Ils sont tout à fait dans la ligne de ce que veulent les industries d'armement, les services secrets et tout le complexe militaro-industriel avec son soutien académique. Cela crève les yeux. Les immenses réserves naturelles sur le territoire de l'ex-URSS sont à redistribuer; il faut tracer de nouveau oléoducs...
Eric Follath en a longuement parlé dans le magazine Der Spiegel. Il écrit: "Ce qui est en jeu, ce sont les bases militaires, la drogue, les réserves de pétrole et de gaz naturel..." [Tout de même, ils lisent parfois autre chose que leur propre journal]
Je constate que la planification des attentats, tant au niveau technique qu'au niveau de l'organisation, représente une performance exceptionnelle. En quelques minutes, on a détourné quatre gros porteurs, et en l'espace d'une heure, on leur a fait effectuer des manoeuvres compliquées avant de les diriger vers leurs cibles respectives. C'est impossible à réaliser, à moins de pouvoir s'appuyer de manière permanente sur les structures occultes de l'Etat et de l'industrie.
Vous croyez donc à ces théories de la conspiration...
Oui, oui, allez-y... C'est là le genre de sarcasme que lancent volontiers ceux qui suivent la ligne officielle. Même les journalistes dont c'est le métier d'enquêter, se nourrissent de propagande et de désinformation. Quiconque a des doutes doit forcément être dérangé... C'est bien ce que vous me reprochez.
Votre carrière nous conduirait plutôt à penser qu'il n'en est rien. Au milieu des années 70, vous avez été secrétaire d'Etat au ministère de la Défense. En 1993, vous étiez porte-parole du parti social-démocrate dans la commission parlementaire d'enquête sur l'affaire Schalck-Golodkowski... [Schalck-Golodkowski, haut fonctionnaire au ministère du commerce extérieur de la RDA jusqu'en 1989, était agent double de la Stasi est-allemande et du BND ouest-allemand. Après la réunification, il fut accusé de malversations, mais l'affaire fut étouffée grâce à l'intervention de ses amis occidentaux.]
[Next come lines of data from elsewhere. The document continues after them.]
(* ===== verification/ImageToPdfRuns.v ===== *)
(** * The image-to-PDF form: a submission from its request to its end

    [handleSubmit] reads an exchange with the service await by await.  This
    file proves that its stretches compose to [classify], the one-shot
    reading of an exchange (Remote.v), that the page ends every exchange
    with the loading flag clear and the document or the error stored,
    and that a submission waits for two settlements at most. *)

From stdpp Require Import base tactics option list strings.
From Stdlib Require Import Lia.
From S2P Require Import Prelude Js Browser React Remote Flight.
From S2P Require Import ImageToPdf ImageToPdfInv ImageToPdfProps.
Import ImageToPdfConverter.

(** The events of one exchange, as [handleSubmit] awaits them: the response,
    then its body as a blob when the response is [ok], as text when not. *)
Definition i2p_exchange_events (t : nat) (x : Exchange) : list Event :=
  FetchSettled t (ex_fetch x) ::
  match ex_fetch x with
  | Fulfilled r => if ok r then [BlobSettled t (ex_blob x)] else [TextSettled t (ex_text x)]
  | Rejected _ => []
  end.

(** The end of a call: the document stored under a URL of its own,
    or the [catch] clause; the [finally] clause in both. *)
Definition i2p_finish (t : nat) (o : settled Blob) (c : Config) : Config :=
  match o with
  | Fulfilled pdfBlob => onBlob t (Fulfilled pdfBlob) c
  | Rejected err => setTask t Finished (catchFinally err c)
  end.

(** The promises a call at stage [k] still waits for, at most. *)
Definition i2p_awaits (k : Task) : nat :=
  match k with
  | AwaitFetch => 2
  | AwaitText | AwaitBlob => 1
  | Finished => 0
  end.

Abbreviation i2p_remaining := (Flight.remaining i2p_awaits).

(** The events that settle a promise. *)
Definition i2p_settlement (e : Event) : bool :=
  match e with FileChange _ | Submit => false | _ => true end.

Definition i2p_delivered : Exchange :=
  mkExchange (Fulfilled (mkResponse true)) (Rejected Exn.NotAnError) (Fulfilled document).

Section i2p_runs.
Implicit Types (c : Config) (t : nat) (x : Exchange) (k : Task) (o : settled Blob).

Lemma i2p_setTask_lookup t k k0 c :
  tasks c !! t = Some k0 -> tasks (setTask t k c) !! t = Some k.
Proof. intros H%lookup_lt_Some. simpl. by apply list_lookup_insert_eq. Qed.

(** The stage a call was at does not matter to how it ends. *)
Lemma i2p_finish_setTask t k o c : i2p_finish t o (setTask t k c) = i2p_finish t o c.
Proof.
  destruct o as [b|err]; unfold i2p_finish, onBlob, catchFinally, render_with, setTask; simpl;
    [destruct (Url.createObjectURL b (urls c)) as [u σ]; simpl|];
    by rewrite list_insert_insert_eq.
Qed.

Lemma i2p_onBlob_finish t r c : onBlob t r c = i2p_finish t r c.
Proof. by destruct r. Qed.

Lemma i2p_onText_finish t r c :
  onText t r c =
  i2p_finish t (Rejected match r with
                        | Rejected e => e
                        | Fulfilled errorText => error_of_text fallbackMessage errorText
                        end) c.
Proof. by destruct r. Qed.

(** The handler, await by await, implements the one-shot reading of an
    exchange: played on a call that waits for its response, the events of
    an exchange end the call where [onBlob] stores the blob [classify]
    finds, or in the [catch] clause with the error it finds. *)
Lemma i2p_exchange_play c t x :
  tasks c !! t = Some AwaitFetch ->
  play (i2p_exchange_events t x) c = Some (i2p_finish t (classify fallbackMessage x) c).
Proof.
  intros Ht. unfold i2p_exchange_events, classify.
  destruct (ex_fetch x) as [[[]]|err]; cbn [play enabled step]; rewrite Ht;
    cbn [mbind option_bind onFetch ok]; [| |done].
  - cbn [play enabled step]. erewrite i2p_setTask_lookup by done. cbn [mbind option_bind].
    by rewrite i2p_onBlob_finish, i2p_finish_setTask.
  - cbn [play enabled step]. erewrite i2p_setTask_lookup by done. cbn [mbind option_bind].
    rewrite i2p_onText_finish, i2p_finish_setTask. by destruct (ex_text x).
Qed.

(** How a call ends, on the page. *)
Lemma i2p_finish_shown c t k o :
  reachable c -> tasks c !! t = Some k -> active k = true ->
  let c' := i2p_finish t o c in
  isLoading (state c') = false /\
  match o with
  | Fulfilled pdfBlob =>
      exists u, pdfUrl (state c') = Some u /\
                Url.lookup u (urls c') = Some pdfBlob /\
                error (state c') = error (state c)
  | Rejected err =>
      error (state c') = Exn.message err /\ pdfUrl (state c') = None /\
      urls c' = urls c
  end.
Proof.
  intros HI%i2p_reachable_Inv Ht Hk.
  destruct (i2p_Inv_active_loading _ _ _ HI Ht Hk) as (Hl & Hp & Hf).
  destruct o as [b|err]; cbn [i2p_finish].
  - unfold onBlob. rewrite (create_eta b). i2p_cfg. split; [done|].
    exists (Url.minted (urls c)). split_and!; [done| |done].
    rewrite i2p_commit_keeps, lookup_create_new; [done|].
    intros Hm%(inv_minted _ HI). lia.
  - rewrite i2p_catchFinally_eq. by i2p_cfg.
Qed.

(** C32. Whatever the service answers, the submission ends: once the promises
    of the exchange have settled, the loading flag is clear and the page
    offers the document under a URL that resolves to the blob of the
    response, or holds the message of the error the exchange ended with. *)
Theorem i2p_always_settles c t x :
  reachable c -> tasks c !! t = Some AwaitFetch ->
  exists c', play (i2p_exchange_events t x) c = Some c' /\
    isLoading (state c') = false /\
    match classify fallbackMessage x with
    | Fulfilled pdfBlob =>
        exists u, pdfUrl (state c') = Some u /\
                  Url.lookup u (urls c') = Some pdfBlob /\
                  error (state c') = error (state c)
    | Rejected err =>
        error (state c') = Exn.message err /\ pdfUrl (state c') = None /\
        urls c' = urls c
    end.
Proof.
  intros Hr Ht. eexists. split; [by apply i2p_exchange_play|].
  by apply (i2p_finish_shown c t AwaitFetch).
Qed.

Lemma i2p_always_settles_witness :
  exists c', play (i2p_exchange_events 0 i2p_delivered) (i2p_after i2p_submitted) = Some c' /\
    isLoading (state c') = false /\
    exists u, pdfUrl (state c') = Some u /\
              Url.lookup u (urls c') = Some document /\
              error (state c') = error (state (i2p_after i2p_submitted)).
Proof.
  apply (i2p_always_settles (i2p_after i2p_submitted) 0 i2p_delivered);
    [apply i2p_after_reachable|reflexivity].
Defined.

(** Every settlement lowers the number of awaits left. *)
Lemma i2p_settlement_lt e c c' :
  i2p_settlement e = true -> step e c = Some c' ->
  i2p_remaining (tasks c') < i2p_remaining (tasks c).
Proof.
  intros He Hs. destruct e as [| |t r|t r|t r]; try done; cbn [step] in Hs;
    destruct (tasks c !! t) as [[]|] eqn:Ht; try done; injection Hs as <-.
  - destruct r as [[[]]|]; simpl;
      (apply (remaining_insert_lt _ _ AwaitFetch); [done|simpl; lia]).
  - rewrite i2p_onText_finish. simpl.
    apply (remaining_insert_lt _ _ AwaitText); [done|simpl; lia].
  - destruct r as [b|]; unfold onBlob; [rewrite (create_eta b)|]; simpl;
      (apply (remaining_insert_lt _ _ AwaitBlob); [done|simpl; lia]).
Qed.

(** A suspended call waits for a promise that can settle. *)
Lemma i2p_can_settle c t k :
  tasks c !! t = Some k -> active k = true ->
  exists e c', i2p_settlement e = true /\ step e c = Some c'.
Proof.
  intros Ht Hk. destruct k; try done.
  - exists (FetchSettled t (Rejected Exn.NotAnError)). eexists. by cbn [step]; rewrite Ht.
  - exists (TextSettled t (Rejected Exn.NotAnError)). eexists. by cbn [step]; rewrite Ht.
  - exists (BlobSettled t (Rejected Exn.NotAnError)). eexists. by cbn [step]; rewrite Ht.
Qed.

(** A submission ends: the calls of the handler wait for two settlements
    at most between them, every settlement lowers that number, the loading
    flag is clear exactly when it is zero, and while it is not zero the
    page waits for a promise that can settle. *)
Lemma i2p_submission_ends c :
  reachable c ->
  i2p_remaining (tasks c) <= 2 /\
  (i2p_remaining (tasks c) = 0 <-> isLoading (state c) = false) /\
  (forall e c', i2p_settlement e = true -> step e c = Some c' ->
                i2p_remaining (tasks c') < i2p_remaining (tasks c)) /\
  (isLoading (state c) = true -> exists e c', i2p_settlement e = true /\ step e c = Some c').
Proof.
  intros HI%i2p_reachable_Inv.
  apply (submission_ends tasks (isLoading ∘ state) step i2p_settlement active i2p_awaits 2).
  - intros []; simpl; lia.
  - by intros [].
  - apply i2p_settlement_lt.
  - apply i2p_can_settle.
  - apply (inv_active _ HI).
Qed.

Lemma i2p_submission_ends_witness :
  let c := i2p_after i2p_answered in
  i2p_remaining (tasks c) <= 2 /\
  (i2p_remaining (tasks c) = 0 <-> isLoading (state c) = false) /\
  (forall e c', i2p_settlement e = true -> step e c = Some c' ->
                i2p_remaining (tasks c') < i2p_remaining (tasks c)) /\
  (isLoading (state c) = true -> exists e c', i2p_settlement e = true /\ step e c = Some c').
Proof. apply (i2p_submission_ends (i2p_after i2p_answered)). apply i2p_after_reachable. Defined.

End i2p_runs.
En fait, c'est là que tout a commencé. Jusqu'à cette époque, je ne savais pas grand-chose du travail des services secrets. J'ai très vite constaté une étrange contradiction: nous essayions de faire la lumière sur les tractations illégales de la Stasi et d'autres services secrets est-européens dans le domaine économique, mais dès que nous posions une question sur le rôle du BND ou de la CIA dans ces affaires, il n'était plus possible d'otenir le moindre renseignement. Plus la moindre volonté de coopération, plus rien. Ça m'a mis la puce à l'oreille...
Schalck-Golodkowski avait, entre autres, noué des contacts à l'étranger en vue d'effectuer diverses transactions pour le compte de la RDA. En y regardant de plus près...
Nous avons par exemple découvert une piste à Rostock. Schalck y avait établi un entrepôt d'armes. Et voilà que nous découvrons également que Schalck a créé une filiale à Panama, et qui trouve-t-on là-bas ? Manuel Noriega, l'homme qui avait été à la fois président, trafiquant de drogues et blanchisseur d'argent sale, n'est-ce pas curieux ? Et ce même Noriega recevait pour ses activités 200.000 dollars par an de la CIA. C'est ce genre de choses qui a véritablement éveillé ma curiosité.
Vous avez écrit un livre sur les machinations de la CIA. Vous êtes devenu un expert pour ce qui est de dévoiler les incohérences dans le travail des services secrets.
Incohérences est loin d'être le mot juste. Ce qu'ont commis les services secrets, et ce qu'ils commettent encore, ce sont de véritables crimes.
A votre avis, qu'est-ce qui caractérise en premier lieu le travail des services secrets ?
Entendons-nous bien, je trouve que les services secrets ont tout à fait leur raison d'être...
Vous ne soutenez donc pas cette ancienne revendication des Verts qui demandaient la suppression de tous les services secrets ?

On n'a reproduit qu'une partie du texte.